• DATA RECORDS
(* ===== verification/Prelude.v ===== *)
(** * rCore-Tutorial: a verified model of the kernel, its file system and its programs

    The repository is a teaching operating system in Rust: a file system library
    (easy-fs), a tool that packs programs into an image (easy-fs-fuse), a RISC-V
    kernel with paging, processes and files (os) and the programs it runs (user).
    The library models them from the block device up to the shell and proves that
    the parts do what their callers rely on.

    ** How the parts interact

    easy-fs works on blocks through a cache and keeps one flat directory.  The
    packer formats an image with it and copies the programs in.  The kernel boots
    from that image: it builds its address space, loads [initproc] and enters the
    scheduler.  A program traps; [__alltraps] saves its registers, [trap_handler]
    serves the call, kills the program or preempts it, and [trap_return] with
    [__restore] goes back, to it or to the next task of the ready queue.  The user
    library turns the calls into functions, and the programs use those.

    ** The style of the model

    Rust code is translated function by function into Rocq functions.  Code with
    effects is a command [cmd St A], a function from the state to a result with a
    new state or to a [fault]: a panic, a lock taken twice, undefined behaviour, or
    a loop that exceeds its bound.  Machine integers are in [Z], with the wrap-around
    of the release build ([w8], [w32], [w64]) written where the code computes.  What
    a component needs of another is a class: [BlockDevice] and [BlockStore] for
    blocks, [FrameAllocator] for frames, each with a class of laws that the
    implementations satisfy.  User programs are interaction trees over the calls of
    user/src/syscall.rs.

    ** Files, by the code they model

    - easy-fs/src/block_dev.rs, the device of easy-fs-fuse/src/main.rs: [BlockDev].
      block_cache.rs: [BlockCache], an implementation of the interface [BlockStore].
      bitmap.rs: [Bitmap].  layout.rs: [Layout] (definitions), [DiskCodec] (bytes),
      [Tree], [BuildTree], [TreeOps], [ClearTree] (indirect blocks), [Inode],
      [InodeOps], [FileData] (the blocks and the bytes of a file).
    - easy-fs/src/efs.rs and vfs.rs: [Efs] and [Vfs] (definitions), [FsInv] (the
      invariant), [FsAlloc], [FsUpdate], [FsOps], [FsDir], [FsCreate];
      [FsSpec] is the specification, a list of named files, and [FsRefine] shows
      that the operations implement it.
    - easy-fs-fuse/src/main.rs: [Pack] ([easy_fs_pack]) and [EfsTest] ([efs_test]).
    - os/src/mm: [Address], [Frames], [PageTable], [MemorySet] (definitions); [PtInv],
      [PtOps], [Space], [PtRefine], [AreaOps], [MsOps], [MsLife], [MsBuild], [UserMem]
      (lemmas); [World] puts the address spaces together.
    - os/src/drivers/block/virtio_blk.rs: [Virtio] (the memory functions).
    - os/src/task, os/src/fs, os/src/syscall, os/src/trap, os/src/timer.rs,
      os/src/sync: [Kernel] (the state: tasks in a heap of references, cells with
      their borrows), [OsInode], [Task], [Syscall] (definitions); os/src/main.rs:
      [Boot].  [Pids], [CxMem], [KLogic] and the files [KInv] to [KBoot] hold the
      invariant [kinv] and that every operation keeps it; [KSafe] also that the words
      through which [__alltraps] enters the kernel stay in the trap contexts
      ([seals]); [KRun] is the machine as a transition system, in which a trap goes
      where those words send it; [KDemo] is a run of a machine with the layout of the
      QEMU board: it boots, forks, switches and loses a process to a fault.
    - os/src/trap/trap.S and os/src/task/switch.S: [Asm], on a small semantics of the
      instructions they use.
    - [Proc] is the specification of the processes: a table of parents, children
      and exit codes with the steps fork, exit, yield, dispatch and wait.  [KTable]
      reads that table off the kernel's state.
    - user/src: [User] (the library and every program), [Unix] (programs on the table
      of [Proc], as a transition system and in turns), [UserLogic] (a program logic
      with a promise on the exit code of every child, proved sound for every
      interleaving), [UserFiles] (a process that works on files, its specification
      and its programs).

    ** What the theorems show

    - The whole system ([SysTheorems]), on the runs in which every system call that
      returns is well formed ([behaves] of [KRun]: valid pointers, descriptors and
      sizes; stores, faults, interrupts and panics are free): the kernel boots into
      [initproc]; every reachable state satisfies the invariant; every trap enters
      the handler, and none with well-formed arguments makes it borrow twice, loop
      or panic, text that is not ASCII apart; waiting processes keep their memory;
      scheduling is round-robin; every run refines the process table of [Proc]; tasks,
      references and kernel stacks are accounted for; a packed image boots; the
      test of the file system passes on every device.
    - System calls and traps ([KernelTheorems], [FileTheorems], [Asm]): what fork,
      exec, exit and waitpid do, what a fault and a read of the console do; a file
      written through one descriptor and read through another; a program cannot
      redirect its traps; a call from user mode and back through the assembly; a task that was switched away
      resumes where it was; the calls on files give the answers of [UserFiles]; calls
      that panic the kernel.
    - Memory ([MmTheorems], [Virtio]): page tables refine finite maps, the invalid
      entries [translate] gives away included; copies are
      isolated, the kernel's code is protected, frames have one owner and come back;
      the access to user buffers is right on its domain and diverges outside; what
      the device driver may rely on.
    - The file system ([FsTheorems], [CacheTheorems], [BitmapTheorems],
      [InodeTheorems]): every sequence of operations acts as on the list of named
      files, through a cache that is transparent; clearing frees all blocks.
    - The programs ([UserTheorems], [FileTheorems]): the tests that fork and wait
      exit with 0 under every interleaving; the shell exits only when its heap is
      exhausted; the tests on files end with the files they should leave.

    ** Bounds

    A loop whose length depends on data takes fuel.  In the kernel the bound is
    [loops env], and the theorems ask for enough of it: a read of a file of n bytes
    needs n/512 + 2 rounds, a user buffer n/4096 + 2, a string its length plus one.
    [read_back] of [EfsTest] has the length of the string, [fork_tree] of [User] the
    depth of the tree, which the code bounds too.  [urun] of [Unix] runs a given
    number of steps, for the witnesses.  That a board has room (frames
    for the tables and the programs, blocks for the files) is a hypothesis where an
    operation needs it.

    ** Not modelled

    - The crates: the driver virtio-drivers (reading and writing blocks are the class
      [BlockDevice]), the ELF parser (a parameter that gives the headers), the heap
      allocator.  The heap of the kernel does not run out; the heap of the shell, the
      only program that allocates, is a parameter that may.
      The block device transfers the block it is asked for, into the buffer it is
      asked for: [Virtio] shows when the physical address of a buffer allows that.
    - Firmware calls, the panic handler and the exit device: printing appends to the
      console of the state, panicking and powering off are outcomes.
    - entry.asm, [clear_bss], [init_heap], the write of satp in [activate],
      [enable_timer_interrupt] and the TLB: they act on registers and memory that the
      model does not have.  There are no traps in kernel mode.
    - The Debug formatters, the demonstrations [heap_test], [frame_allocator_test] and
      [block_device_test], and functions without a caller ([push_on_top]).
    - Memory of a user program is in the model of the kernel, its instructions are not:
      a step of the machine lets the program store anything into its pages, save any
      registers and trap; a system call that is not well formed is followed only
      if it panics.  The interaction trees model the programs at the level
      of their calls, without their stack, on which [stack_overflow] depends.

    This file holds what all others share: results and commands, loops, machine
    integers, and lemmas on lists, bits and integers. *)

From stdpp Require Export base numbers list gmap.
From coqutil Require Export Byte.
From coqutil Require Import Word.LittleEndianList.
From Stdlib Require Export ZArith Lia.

...

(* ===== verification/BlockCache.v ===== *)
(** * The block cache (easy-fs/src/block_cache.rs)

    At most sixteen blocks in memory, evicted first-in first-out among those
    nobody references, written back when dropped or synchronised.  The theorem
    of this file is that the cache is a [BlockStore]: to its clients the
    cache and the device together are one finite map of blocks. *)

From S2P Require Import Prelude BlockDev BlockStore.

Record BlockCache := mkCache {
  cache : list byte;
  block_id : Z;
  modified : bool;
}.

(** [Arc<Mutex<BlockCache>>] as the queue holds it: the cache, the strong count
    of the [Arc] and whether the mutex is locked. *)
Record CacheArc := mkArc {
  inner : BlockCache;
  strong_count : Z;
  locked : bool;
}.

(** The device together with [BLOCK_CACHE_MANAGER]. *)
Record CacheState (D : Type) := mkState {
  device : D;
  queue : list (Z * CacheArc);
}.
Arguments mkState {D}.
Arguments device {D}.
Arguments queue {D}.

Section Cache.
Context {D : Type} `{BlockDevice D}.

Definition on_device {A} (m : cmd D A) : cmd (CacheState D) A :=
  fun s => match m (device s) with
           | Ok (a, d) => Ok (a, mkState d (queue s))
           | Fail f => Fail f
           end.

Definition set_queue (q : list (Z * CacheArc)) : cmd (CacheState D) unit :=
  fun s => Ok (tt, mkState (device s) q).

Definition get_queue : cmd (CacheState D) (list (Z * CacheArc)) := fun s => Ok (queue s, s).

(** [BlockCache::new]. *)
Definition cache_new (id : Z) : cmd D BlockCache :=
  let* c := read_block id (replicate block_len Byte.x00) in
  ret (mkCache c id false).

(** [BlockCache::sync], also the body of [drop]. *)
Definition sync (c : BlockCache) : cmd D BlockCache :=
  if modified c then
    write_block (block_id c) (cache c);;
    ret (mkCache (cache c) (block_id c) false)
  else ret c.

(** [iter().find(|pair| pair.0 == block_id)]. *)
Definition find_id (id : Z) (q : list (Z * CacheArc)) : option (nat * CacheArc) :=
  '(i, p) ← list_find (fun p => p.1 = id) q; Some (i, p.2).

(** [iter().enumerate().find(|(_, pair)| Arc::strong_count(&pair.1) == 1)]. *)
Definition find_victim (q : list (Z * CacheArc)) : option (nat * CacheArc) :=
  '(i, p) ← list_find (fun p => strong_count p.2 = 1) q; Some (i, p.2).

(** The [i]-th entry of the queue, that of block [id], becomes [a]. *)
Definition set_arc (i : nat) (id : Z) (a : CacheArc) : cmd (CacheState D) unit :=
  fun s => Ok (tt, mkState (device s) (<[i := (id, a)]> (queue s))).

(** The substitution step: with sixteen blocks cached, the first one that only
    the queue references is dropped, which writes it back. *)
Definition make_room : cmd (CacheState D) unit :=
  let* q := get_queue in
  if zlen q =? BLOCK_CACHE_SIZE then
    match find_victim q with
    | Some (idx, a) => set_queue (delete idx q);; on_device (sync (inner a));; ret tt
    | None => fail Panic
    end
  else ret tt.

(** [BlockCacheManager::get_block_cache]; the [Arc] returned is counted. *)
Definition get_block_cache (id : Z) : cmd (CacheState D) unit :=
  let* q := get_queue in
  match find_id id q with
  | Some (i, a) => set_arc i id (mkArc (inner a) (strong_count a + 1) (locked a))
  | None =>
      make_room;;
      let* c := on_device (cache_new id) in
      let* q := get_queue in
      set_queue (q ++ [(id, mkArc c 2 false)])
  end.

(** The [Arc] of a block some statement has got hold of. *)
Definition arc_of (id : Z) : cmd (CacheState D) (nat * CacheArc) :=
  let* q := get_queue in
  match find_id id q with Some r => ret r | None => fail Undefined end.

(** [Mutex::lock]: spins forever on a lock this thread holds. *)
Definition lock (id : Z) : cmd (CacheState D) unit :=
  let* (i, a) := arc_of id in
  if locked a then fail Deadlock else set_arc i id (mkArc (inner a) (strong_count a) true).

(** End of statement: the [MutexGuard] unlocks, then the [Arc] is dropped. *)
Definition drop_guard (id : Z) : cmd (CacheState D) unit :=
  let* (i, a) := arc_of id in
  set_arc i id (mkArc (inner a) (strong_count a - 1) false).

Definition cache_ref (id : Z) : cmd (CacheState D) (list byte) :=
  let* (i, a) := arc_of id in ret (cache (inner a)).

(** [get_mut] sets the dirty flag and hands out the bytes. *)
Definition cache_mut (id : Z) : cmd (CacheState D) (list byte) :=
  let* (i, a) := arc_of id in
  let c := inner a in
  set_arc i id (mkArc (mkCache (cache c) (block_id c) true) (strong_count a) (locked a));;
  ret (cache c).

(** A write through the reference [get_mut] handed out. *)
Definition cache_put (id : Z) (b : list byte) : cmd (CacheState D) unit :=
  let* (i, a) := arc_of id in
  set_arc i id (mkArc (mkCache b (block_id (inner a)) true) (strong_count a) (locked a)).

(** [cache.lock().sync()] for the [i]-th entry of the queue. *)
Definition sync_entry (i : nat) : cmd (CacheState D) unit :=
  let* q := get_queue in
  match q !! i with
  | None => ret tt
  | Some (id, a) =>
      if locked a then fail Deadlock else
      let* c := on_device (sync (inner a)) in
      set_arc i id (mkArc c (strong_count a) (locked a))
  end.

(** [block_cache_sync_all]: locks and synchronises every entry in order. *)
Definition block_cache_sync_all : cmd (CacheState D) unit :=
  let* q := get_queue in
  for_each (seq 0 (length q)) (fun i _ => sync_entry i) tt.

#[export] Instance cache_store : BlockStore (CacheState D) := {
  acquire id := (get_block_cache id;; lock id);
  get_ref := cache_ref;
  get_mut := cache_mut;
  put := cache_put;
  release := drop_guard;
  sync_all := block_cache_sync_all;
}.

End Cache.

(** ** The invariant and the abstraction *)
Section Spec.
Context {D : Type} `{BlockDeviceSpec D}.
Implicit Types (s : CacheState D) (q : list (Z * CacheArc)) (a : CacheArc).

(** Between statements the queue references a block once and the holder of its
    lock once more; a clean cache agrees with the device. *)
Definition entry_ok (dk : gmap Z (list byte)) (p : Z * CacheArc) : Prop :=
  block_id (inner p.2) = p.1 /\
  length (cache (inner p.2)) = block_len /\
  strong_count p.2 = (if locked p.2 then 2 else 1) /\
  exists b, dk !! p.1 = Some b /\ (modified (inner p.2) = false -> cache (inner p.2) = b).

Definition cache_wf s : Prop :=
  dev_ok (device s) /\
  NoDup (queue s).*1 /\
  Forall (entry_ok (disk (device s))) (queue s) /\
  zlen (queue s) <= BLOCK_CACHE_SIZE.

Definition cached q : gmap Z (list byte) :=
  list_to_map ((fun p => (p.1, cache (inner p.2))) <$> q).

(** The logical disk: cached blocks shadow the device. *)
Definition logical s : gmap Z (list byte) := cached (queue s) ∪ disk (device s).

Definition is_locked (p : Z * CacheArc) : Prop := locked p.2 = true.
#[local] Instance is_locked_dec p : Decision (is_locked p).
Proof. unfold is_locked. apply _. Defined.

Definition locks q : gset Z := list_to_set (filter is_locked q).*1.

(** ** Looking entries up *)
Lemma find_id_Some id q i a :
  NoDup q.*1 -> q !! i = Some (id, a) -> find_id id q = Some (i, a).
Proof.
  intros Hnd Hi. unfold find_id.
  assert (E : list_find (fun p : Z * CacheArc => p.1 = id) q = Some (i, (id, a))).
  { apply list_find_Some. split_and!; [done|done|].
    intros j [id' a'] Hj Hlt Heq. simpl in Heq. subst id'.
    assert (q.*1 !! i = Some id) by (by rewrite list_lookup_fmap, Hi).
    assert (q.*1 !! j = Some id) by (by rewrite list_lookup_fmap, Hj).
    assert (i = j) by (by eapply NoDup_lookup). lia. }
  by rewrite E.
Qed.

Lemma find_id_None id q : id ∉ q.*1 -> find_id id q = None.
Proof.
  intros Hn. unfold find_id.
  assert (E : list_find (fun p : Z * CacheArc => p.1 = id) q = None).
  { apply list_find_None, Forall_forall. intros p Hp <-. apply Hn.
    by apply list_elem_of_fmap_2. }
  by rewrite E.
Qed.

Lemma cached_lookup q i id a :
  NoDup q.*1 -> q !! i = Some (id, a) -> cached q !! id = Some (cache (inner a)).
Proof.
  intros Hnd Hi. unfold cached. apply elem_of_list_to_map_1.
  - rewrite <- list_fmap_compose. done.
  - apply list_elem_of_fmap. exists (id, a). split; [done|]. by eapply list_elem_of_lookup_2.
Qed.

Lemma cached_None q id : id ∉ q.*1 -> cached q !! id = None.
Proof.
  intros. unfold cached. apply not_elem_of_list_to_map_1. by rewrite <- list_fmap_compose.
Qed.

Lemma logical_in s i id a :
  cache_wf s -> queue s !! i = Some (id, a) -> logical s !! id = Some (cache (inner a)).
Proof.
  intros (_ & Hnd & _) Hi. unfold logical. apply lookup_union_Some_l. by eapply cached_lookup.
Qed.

• WHAT TO WORK ON
Your task is to retype the entries verbatim, starting with the line that holds "Definition cached q" and stopping after the line that holds "Definition is_locked (p".

• TASK ANSWER
Definition cached q : gmap Z (list byte) :=
  list_to_map ((fun p => (p.1, cache (inner p.2))) <$> q).

(** The logical disk: cached blocks shadow the device. *)
Definition logical s : gmap Z (list byte) := cached (queue s) ∪ disk (device s).

Definition is_locked (p : Z * CacheArc) : Prop := locked p.2 = true.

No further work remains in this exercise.